> **Work task**
Look through the data below and extract, unchanged, the lines from the one that contains "Lemma every_entry_adds_distinct e" to the one that contains "content := text';", both included.

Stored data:
++++++++++

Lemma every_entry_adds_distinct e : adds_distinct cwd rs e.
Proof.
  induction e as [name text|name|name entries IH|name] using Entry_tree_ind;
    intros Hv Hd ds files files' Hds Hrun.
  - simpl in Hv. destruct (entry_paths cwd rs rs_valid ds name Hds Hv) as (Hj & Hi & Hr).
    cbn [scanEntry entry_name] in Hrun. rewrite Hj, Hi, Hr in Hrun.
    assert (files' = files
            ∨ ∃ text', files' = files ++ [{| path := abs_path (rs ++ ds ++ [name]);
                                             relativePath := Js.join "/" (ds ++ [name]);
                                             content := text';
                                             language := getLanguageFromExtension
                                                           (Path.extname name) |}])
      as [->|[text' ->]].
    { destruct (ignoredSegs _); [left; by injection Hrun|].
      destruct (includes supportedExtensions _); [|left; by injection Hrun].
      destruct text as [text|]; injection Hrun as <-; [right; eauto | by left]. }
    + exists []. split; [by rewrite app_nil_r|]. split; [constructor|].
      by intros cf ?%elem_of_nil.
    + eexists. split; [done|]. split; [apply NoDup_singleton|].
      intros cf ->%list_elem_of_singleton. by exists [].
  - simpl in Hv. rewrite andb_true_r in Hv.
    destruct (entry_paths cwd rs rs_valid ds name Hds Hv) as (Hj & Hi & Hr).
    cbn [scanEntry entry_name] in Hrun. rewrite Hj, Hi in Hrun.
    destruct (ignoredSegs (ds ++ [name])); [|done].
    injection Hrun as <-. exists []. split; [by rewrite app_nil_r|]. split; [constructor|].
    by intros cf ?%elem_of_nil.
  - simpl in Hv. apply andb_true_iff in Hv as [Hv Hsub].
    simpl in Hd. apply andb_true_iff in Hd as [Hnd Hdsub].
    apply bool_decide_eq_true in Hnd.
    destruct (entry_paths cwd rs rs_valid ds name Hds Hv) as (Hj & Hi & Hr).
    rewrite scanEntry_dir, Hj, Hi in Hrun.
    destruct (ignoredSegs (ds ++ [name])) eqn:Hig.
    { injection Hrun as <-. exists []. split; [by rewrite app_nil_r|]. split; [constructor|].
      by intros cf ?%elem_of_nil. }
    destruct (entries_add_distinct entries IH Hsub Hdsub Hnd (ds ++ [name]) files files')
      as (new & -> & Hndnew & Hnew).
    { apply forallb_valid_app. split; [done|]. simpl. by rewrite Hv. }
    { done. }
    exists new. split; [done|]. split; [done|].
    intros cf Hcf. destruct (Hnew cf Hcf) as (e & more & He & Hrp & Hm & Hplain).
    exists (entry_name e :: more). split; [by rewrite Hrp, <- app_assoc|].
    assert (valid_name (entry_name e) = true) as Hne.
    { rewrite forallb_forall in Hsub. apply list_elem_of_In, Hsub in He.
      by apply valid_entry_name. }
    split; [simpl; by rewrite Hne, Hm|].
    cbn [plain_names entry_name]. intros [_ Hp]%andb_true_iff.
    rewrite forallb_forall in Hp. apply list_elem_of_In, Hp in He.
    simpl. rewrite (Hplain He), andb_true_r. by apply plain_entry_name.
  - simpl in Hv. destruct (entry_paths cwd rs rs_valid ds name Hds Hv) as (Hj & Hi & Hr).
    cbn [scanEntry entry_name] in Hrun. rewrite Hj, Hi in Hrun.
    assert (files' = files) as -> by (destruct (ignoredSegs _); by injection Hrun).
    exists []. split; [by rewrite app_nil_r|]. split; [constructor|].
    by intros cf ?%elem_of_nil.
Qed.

++++++++++

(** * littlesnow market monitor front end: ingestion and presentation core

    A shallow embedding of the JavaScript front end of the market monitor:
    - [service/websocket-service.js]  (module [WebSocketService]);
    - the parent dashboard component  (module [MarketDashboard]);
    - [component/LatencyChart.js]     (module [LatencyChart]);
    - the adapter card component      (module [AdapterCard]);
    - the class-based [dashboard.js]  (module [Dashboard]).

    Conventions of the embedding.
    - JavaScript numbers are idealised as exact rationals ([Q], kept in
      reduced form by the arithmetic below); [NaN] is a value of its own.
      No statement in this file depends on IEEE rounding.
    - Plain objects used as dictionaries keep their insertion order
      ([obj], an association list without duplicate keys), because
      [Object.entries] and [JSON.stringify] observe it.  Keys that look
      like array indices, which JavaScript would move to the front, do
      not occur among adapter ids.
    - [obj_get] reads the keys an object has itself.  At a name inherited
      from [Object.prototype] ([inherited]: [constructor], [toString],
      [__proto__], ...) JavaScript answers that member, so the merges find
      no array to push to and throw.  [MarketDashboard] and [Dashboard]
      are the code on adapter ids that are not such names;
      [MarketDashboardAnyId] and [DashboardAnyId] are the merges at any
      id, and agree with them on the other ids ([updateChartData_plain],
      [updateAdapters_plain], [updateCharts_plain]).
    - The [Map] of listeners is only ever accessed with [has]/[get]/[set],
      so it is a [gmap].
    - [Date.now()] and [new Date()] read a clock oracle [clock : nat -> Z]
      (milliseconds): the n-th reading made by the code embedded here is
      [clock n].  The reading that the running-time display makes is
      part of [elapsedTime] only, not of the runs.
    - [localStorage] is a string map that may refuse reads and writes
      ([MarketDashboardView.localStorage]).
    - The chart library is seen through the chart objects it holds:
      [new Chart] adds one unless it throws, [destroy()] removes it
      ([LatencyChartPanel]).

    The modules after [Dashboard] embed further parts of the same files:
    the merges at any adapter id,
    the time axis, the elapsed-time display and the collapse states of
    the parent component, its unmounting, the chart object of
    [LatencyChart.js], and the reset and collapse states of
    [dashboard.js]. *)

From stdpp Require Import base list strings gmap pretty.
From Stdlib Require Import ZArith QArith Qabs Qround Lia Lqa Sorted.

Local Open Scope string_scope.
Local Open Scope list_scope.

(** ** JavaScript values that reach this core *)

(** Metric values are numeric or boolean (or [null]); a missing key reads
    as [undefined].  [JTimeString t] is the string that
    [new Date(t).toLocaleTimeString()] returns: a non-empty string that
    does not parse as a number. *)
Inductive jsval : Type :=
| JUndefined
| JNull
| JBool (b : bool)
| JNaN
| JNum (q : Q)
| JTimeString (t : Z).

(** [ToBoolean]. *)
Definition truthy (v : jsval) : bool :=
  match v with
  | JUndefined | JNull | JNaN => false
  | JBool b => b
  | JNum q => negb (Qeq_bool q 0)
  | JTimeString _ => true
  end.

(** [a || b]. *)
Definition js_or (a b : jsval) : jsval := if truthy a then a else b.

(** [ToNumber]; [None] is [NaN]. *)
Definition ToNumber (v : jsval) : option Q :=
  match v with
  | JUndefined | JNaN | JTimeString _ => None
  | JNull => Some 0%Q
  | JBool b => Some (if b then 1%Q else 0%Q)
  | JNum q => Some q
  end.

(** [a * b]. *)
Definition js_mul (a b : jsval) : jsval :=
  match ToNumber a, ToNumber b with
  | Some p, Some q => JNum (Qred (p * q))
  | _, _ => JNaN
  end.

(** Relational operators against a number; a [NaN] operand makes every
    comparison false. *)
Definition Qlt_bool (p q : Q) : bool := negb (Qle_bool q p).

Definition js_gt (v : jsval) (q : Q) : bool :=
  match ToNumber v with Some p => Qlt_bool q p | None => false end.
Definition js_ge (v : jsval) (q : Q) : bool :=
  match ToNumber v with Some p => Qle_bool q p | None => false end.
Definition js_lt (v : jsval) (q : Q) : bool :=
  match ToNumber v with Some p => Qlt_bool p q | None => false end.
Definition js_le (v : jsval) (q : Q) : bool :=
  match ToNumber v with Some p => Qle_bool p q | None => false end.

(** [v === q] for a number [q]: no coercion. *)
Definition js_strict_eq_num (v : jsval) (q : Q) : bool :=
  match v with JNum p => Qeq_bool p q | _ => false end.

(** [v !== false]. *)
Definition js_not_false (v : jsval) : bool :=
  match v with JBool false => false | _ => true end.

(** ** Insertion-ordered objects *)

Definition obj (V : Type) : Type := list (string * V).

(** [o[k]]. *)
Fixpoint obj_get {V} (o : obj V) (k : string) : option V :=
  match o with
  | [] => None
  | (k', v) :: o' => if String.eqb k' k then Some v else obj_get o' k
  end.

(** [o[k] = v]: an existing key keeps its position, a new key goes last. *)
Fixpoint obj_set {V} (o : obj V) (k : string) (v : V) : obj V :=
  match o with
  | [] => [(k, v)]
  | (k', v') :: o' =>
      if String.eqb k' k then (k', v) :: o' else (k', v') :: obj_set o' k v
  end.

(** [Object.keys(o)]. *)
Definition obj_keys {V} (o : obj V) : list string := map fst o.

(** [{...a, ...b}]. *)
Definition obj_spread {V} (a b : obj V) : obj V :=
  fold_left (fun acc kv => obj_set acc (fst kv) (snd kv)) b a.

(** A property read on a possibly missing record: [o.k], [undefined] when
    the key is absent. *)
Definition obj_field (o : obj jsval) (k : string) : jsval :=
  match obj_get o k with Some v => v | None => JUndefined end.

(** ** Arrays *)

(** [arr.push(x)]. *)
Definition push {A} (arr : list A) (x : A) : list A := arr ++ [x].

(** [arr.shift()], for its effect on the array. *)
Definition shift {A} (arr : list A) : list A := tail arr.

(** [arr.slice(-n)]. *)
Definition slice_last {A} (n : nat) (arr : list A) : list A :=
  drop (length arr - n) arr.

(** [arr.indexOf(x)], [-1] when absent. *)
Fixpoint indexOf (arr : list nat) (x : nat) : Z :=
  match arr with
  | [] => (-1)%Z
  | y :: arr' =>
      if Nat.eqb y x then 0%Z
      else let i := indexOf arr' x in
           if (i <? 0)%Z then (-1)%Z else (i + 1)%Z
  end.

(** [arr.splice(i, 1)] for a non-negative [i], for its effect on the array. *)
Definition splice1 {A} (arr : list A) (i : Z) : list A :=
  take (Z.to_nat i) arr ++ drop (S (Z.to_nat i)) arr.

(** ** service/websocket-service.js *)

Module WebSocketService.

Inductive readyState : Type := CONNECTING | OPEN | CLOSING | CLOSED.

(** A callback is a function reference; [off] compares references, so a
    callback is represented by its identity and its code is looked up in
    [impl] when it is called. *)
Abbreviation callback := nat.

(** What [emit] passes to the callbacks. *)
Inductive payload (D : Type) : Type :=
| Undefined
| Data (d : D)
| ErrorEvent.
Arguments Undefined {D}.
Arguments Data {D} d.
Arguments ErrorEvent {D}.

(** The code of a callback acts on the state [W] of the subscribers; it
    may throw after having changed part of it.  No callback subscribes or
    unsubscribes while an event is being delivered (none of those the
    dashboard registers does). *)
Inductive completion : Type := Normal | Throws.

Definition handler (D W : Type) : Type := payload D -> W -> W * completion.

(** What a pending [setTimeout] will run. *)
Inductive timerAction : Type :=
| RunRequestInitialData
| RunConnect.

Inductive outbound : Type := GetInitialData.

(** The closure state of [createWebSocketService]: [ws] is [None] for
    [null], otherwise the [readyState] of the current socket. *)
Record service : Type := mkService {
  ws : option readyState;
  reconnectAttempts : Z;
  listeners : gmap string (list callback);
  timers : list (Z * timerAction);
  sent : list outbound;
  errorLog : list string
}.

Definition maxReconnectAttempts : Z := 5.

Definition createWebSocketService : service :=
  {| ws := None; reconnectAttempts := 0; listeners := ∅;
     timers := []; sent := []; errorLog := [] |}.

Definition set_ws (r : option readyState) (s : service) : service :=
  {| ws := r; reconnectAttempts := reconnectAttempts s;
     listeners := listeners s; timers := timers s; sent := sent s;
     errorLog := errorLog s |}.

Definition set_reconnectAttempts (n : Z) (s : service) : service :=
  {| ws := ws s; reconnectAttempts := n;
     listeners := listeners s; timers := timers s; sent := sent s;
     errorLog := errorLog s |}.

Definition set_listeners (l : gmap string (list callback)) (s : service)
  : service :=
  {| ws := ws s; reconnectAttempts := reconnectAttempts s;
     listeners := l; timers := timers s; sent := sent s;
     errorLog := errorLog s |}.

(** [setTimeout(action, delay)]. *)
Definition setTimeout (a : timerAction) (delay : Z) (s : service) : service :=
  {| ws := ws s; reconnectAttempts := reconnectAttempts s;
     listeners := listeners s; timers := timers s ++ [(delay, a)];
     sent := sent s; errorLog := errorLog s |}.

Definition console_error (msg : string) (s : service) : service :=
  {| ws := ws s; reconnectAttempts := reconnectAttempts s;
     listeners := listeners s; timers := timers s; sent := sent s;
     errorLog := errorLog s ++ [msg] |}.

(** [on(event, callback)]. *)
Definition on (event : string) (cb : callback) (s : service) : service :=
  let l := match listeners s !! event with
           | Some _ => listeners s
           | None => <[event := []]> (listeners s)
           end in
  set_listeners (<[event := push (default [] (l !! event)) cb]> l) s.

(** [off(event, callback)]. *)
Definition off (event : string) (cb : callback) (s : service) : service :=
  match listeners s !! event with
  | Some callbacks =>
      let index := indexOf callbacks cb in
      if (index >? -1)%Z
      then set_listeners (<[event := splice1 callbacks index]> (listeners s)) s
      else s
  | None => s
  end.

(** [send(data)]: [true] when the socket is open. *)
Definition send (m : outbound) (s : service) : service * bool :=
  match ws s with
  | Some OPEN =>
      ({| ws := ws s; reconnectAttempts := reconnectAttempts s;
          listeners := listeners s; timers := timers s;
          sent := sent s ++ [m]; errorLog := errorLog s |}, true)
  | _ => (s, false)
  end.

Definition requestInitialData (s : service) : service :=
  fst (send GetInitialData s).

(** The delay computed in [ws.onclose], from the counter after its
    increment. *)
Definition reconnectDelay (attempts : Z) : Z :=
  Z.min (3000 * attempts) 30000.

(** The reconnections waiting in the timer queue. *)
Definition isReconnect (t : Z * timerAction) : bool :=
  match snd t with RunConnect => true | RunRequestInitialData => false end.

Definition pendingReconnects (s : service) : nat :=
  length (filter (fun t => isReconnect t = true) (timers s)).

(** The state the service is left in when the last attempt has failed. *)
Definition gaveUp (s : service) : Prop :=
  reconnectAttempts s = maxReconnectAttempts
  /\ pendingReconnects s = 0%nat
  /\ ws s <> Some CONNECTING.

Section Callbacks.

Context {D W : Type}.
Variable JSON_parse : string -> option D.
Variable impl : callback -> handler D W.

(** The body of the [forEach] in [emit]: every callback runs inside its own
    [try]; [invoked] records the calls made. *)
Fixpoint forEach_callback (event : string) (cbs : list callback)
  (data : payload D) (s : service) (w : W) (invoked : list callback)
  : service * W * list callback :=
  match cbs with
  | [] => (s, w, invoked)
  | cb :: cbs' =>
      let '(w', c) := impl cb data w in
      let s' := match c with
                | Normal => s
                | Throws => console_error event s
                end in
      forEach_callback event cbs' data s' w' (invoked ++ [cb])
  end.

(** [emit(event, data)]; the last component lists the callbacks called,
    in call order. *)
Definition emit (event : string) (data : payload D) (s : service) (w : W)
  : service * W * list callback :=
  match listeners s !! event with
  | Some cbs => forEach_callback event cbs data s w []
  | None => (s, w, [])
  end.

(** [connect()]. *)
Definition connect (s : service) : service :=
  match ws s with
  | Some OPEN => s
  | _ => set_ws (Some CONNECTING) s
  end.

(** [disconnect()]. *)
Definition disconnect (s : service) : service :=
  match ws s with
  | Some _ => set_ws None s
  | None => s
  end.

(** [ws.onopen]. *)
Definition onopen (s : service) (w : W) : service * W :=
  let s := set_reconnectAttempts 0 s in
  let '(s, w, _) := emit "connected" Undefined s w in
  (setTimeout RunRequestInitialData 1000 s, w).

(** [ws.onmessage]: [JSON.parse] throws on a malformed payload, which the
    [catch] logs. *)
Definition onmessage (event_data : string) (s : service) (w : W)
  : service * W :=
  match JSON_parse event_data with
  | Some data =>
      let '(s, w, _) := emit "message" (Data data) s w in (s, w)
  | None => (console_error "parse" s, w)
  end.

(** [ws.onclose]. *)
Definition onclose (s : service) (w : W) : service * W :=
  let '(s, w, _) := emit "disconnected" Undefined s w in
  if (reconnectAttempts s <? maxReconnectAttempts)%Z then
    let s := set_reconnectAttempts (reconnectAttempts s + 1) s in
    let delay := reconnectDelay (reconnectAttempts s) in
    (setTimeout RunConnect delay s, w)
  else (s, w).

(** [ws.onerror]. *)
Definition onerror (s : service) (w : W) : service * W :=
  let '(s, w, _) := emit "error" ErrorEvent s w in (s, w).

++++++++++

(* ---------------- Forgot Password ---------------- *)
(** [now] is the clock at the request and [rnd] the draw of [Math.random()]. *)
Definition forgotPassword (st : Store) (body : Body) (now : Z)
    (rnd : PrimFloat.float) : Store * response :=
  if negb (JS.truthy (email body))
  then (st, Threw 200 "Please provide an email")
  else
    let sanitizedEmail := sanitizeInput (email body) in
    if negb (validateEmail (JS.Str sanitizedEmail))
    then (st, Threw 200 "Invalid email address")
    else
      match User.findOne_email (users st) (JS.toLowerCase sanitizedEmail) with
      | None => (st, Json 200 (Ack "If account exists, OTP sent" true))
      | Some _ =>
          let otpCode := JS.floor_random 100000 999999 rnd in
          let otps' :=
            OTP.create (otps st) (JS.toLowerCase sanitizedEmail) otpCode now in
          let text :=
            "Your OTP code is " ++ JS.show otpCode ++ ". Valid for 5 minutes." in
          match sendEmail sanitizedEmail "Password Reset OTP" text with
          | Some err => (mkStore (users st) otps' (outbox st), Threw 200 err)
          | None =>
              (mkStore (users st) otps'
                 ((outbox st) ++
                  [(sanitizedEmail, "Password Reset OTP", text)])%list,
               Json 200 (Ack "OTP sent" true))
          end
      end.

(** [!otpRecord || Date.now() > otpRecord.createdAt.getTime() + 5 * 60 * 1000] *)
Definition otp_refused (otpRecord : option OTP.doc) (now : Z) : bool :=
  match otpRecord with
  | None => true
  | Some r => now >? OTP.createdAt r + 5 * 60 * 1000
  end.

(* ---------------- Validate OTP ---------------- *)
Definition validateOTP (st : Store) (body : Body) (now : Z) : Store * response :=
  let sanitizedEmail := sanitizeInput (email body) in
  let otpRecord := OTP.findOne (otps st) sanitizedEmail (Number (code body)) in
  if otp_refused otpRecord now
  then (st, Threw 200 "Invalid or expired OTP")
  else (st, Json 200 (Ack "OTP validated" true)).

++++++++++

> **Finished task**
Lemma every_entry_adds_distinct e : adds_distinct cwd rs e.
Proof.
  induction e as [name text|name|name entries IH|name] using Entry_tree_ind;
    intros Hv Hd ds files files' Hds Hrun.
  - simpl in Hv. destruct (entry_paths cwd rs rs_valid ds name Hds Hv) as (Hj & Hi & Hr).
    cbn [scanEntry entry_name] in Hrun. rewrite Hj, Hi, Hr in Hrun.
    assert (files' = files
            ∨ ∃ text', files' = files ++ [{| path := abs_path (rs ++ ds ++ [name]);
                                             relativePath := Js.join "/" (ds ++ [name]);
                                             content := text';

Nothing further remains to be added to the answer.